MEHMET KEMAL AĞAR (Devamla) – Tamamlıyorum Sayın Başkan, son cümlemi söylüyorum.
…“evet” diyebilme imkânını bulabilseydik; ancak, bugünün şartları içerisinde görünen odur ki, bugün, Türkiye’nin defalarca, cumhuriyet tarihi içinde, dışpolitika geleneği içinde rutin olarak ortaya koymuş olduğu kararın Hükümet tarafından ardının ve arkasının iyi yönetileceğine dair kamuoyunda yaygın bir kanaatin olmadığını ifade ediyoruz ve bu haliyle, meseleye ret oyu vereceğimi ifade ediyor, Yüce Meclise saygılar sunuyorum. (DYP ve CHP sıralarından alkışlar)

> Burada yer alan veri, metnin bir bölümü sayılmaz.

(** C7 (as amended): for positive wavelength, host permittivity and
    geometry, a finite scattering cross section is not negative; the
    extinction cross section is not negative exactly when the imaginary
    part of the polarizability is not, without any clamp; and both cross
    sections are finite and not negative when the material does not gain
    energy ([Im eps_m >= 0]), the fitted factor [beta] of the geometry is
    positive, [eps_m] is not [eps_h] and [eps_c] is not 1. *)
Theorem cross_sections_sign (l eh L H Rc : R) (em : Cx) :
  0 < l -> 0 < eh -> 0 < L -> 0 < H -> 0 < Rc ->
  (forall v : R,
     scatCSdip (fin l) (Some em) (fin eh) (fin L) (fin H) (fin Rc) = fin v -> 0 <= v) /\
  (forall alpha : Cx,
     dipPolariz (fin l) (Some em) (fin eh) (fin L) (fin H) (fin Rc) = Some alpha ->
     exists v : R,
       extCSdip (fin l) (Some em) (fin eh) (fin L) (fin H) (fin Rc) = fin v /\
       (0 <= v <-> 0 <= im alpha)) /\
  (0 <= im em -> 0 < beta_fit L H Rc ->
   re em <> eh \/ im em <> 0 -> eps_c_fit L H Rc <> 1 ->
   exists vs ve : R,
     scatCSdip (fin l) (Some em) (fin eh) (fin L) (fin H) (fin Rc) = fin vs /\
     extCSdip (fin l) (Some em) (fin eh) (fin L) (fin H) (fin Rc) = fin ve /\
     0 <= vs /\ 0 <= ve).
Proof.
  intros Hl Heh HL HH HR.
  pose proof (wavenumber_pos l eh Hl Heh) as Hk.
  pose proof PI_RGT_0 as Hpi.
  assert (forall t, 0 <= 4 * PI * wavenumber l eh * t * 1e-14 <-> 0 <= t) as Hext.
  { intros t. assert (0 < 4 * PI * wavenumber l eh) as Hc by pos.
    split; intros Ht; [ | apply Rmult_le_pos; [apply Rmult_le_pos; lra | lra]].
    destruct (Rle_lt_dec 0 t) as [ | Hneg]; [assumption | exfalso].
    assert (0 < 4 * PI * wavenumber l eh * (- t)) by (apply Rmult_lt_0_compat; lra).
    lra. }
  split; [ | split].
  - intros v. rewrite scatCSdip_eval by assumption.
    destruct (dipPolariz _ _ _ _ _ _) as [alpha | ]; [ | discriminate].
    intros E. injection E as <-. apply scat_nonneg.
  - intros alpha E. rewrite extCSdip_eval by assumption. rewrite E.
    eexists. split; [reflexivity | apply Hext].
  - intros Hem Hb Hne Hc.
    pose proof (contrast_nonzero em eh Heh Hne) as Hz.
    pose proof (polariz_den_im_neg l eh L H Rc em Hl Heh HL HH HR Hem Hb Hz) as Hd.
    destruct (polarizability_im_sign l eh L H Rc em Hl Heh HL HH HR Hz Hc Hd)
      as [alpha [E [Hpos _]]].
    rewrite scatCSdip_eval, extCSdip_eval by assumption. rewrite E.
    eexists. eexists. split; [reflexivity | ]. split; [reflexivity | ].
    split; [apply scat_nonneg | ].
    apply Hext. apply Rlt_le, Hpos, Hb.
Qed.

Lemma cross_sections_sign_witness :
  0 < 500 /\ 0 < 1 /\ 0 < 50 /\ 0 < 20 /\ 0 < 2 /\
  forall v : R,
    scatCSdip (fin 500) (Some (mkCx (-10) 1)) (fin 1) (fin 50) (fin 20) (fin 2) = fin v ->
    0 <= v.
Proof.
  assert (0 < 500) as Hl by lra. assert (0 < 1) as Heh by lra.
  assert (0 < 50) as HL by lra. assert (0 < 20) as HH by lra.
  assert (0 < 2) as HR by lra.
  repeat (split; [assumption | ]).
  exact (proj1 (cross_sections_sign 500 1 50 20 2 (mkCx (-10) 1) Hl Heh HL HH HR)).
Defined.

(** Bounds on the powers of a base that is at least 1. *)
Lemma Rpower_pos (x y : R) : 0 < Rpower x y.
Proof. unfold Rpower. apply exp_pos. Qed.

Lemma Rpower_le_1 (x y : R) : 1 <= x -> y <= 0 -> Rpower x y <= 1.
Proof.
  intros Hx Hy. rewrite <- (Rpower_O x) by lra. apply Rle_Rpower; assumption.
Qed.

Lemma Rpower_ge_1 (x y : R) : 1 <= x -> 0 <= y -> 1 <= Rpower x y.
Proof.
  intros Hx Hy. rewrite <- (Rpower_O x) by lra. apply Rle_Rpower; assumption.
Qed.

Lemma Rpower_le_inv_sqrt (x y : R) : 1 <= x -> y <= - / 2 -> Rpower x y <= / sqrt x.
Proof.
  intros Hx Hy. rewrite <- Rpower_sqrt by lra. rewrite <- Rpower_Ropp.
  apply Rle_Rpower; assumption.
Qed.

Lemma Rpower_ge_inv_square (x y : R) : 1 <= x -> - 2 <= y -> / (x * x) <= Rpower x y.
Proof.
  intros Hx Hy.
  replace (x * x) with (Rpower x 2).
  - rewrite <- Rpower_Ropp. apply Rle_Rpower; assumption.
  - replace 2 with (INR 2) by (simpl; lra). rewrite Rpower_pow by lra. ring.
Qed.

Lemma inv_sqrt_le_100 (x : R) : 10000 <= x -> / sqrt x <= / 100.
Proof.
  intros Hx.
  assert (100 <= sqrt x) as Hs.
  { replace 100 with (sqrt (100 * 100)) by (apply sqrt_square; lra).
    apply sqrt_le_1_alt. lra. }
  apply Rinv_le_contravar; lra.
Qed.

(** A thick prism with sharp corners, of edge 10010 nm, thickness 10000 nm
    and corner radius 1 nm: its fitted factor [beta] is negative and its
    [eps_c] is below 1. *)
Lemma thick_prism_beta : -0.0325 < beta_fit 10010 10000 1 < -0.0115.
Proof.
  unfold beta_fit.
  pose proof (Rpower_ge_inv_square (10010 / 10000) (-1.27802) ltac:(lra) ltac:(lra)) as H1.
  pose proof (Rpower_le_1 (10010 / 10000) (-1.27802) ltac:(lra) ltac:(lra)) as H1'.
  pose proof (Rpower_le_inv_sqrt (10010 / 1) (-0.928178) ltac:(lra) ltac:(lra)) as H2.
  pose proof (inv_sqrt_le_100 (10010 / 1) ltac:(lra)) as H2'.
  pose proof (Rpower_pos (10010 / 1) (-0.928178)) as H2p.
  pose proof (Rpower_le_inv_sqrt (10000 / 1) (-0.619604) ltac:(lra) ltac:(lra)) as H3.
  pose proof (inv_sqrt_le_100 (10000 / 1) ltac:(lra)) as H3'.
  pose proof (Rpower_pos (10000 / 1) (-0.619604)) as H3p.
  assert (/ (10010 / 10000 * (10010 / 10000)) >= 0.998) as H1n by lra.
  lra.
Qed.

Lemma thick_prism_eps_c : eps_c_fit 10010 10000 1 < 1.
Proof.
  unfold eps_c_fit.
  pose proof (Rpower_ge_1 (10010 / 10000) 0.904851 ltac:(lra) ltac:(lra)) as H1.
  pose proof (Rpower_le_inv_sqrt (10010 / 1) (-9.71985) ltac:(lra) ltac:(lra)) as H2.
  pose proof (inv_sqrt_le_100 (10010 / 1) ltac:(lra)) as H2'.
  pose proof (Rpower_le_1 (10000 / 1) (-0.416187) ltac:(lra) ltac:(lra)) as H3.
  lra.
Qed.

Lemma sqrt_3_bounds : 0 < sqrt 3 <= 2.
Proof.
  split; [apply sqrt_lt_R0; lra | ].
  replace 2 with (sqrt (2 * 2)) by (apply sqrt_square; lra).
  apply sqrt_le_1_alt. lra.
Qed.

BAŞKAN – Sayın Ağar, teşekkür ediyorum.
Saygıdeğer milletvekili arkadaşlarım, Başbakanlık tezkeresi üzerindeki görüşmeler tamamlanmıştır; ancak, Başbakanlık tezkeresi üzerinde, İçtüzüğün 72 nci maddesine göre verilmiş bir önerge vardır; önergeyi okutuyorum:
Türkiye Büyük Millet Meclisi Başkanlığına
Türkiye Büyük Millet Meclisi Genel Kurulunda görüşülmekte olan Türk Silahlı Kuvvetlerinin Lübnan’a Gönderilmesine İzin Verilmesine ilişkin Başbakanlık Tezkeresi üzerindeki görüşmelerde yeterli derecede açıklık sağlanamamıştır.
İçtüzüğün 72 nci maddesine göre görüşmelere devam edilmesini arz ve teklif ederiz.
Deniz Baykal
Antalya
Cumhuriyet Halk Partisi Grup Başkanı
Önder Sav Ali Topuz Kemal Anadol
Ankara İstanbul İzmir
Haluk Koç
Samsun
BAŞKAN – Sayın milletvekilleri, önergeyi oylarınıza sunuyorum: Kabul edenler… Kabul etmeyenler…Önerge kabul edilmemiştir.
Saygıdeğer arkadaşlarım…
YAŞAR NURİ ÖZTÜRK (İstanbul) – Sayın Başkan, iki cümle bir tespit yapmak istiyorum.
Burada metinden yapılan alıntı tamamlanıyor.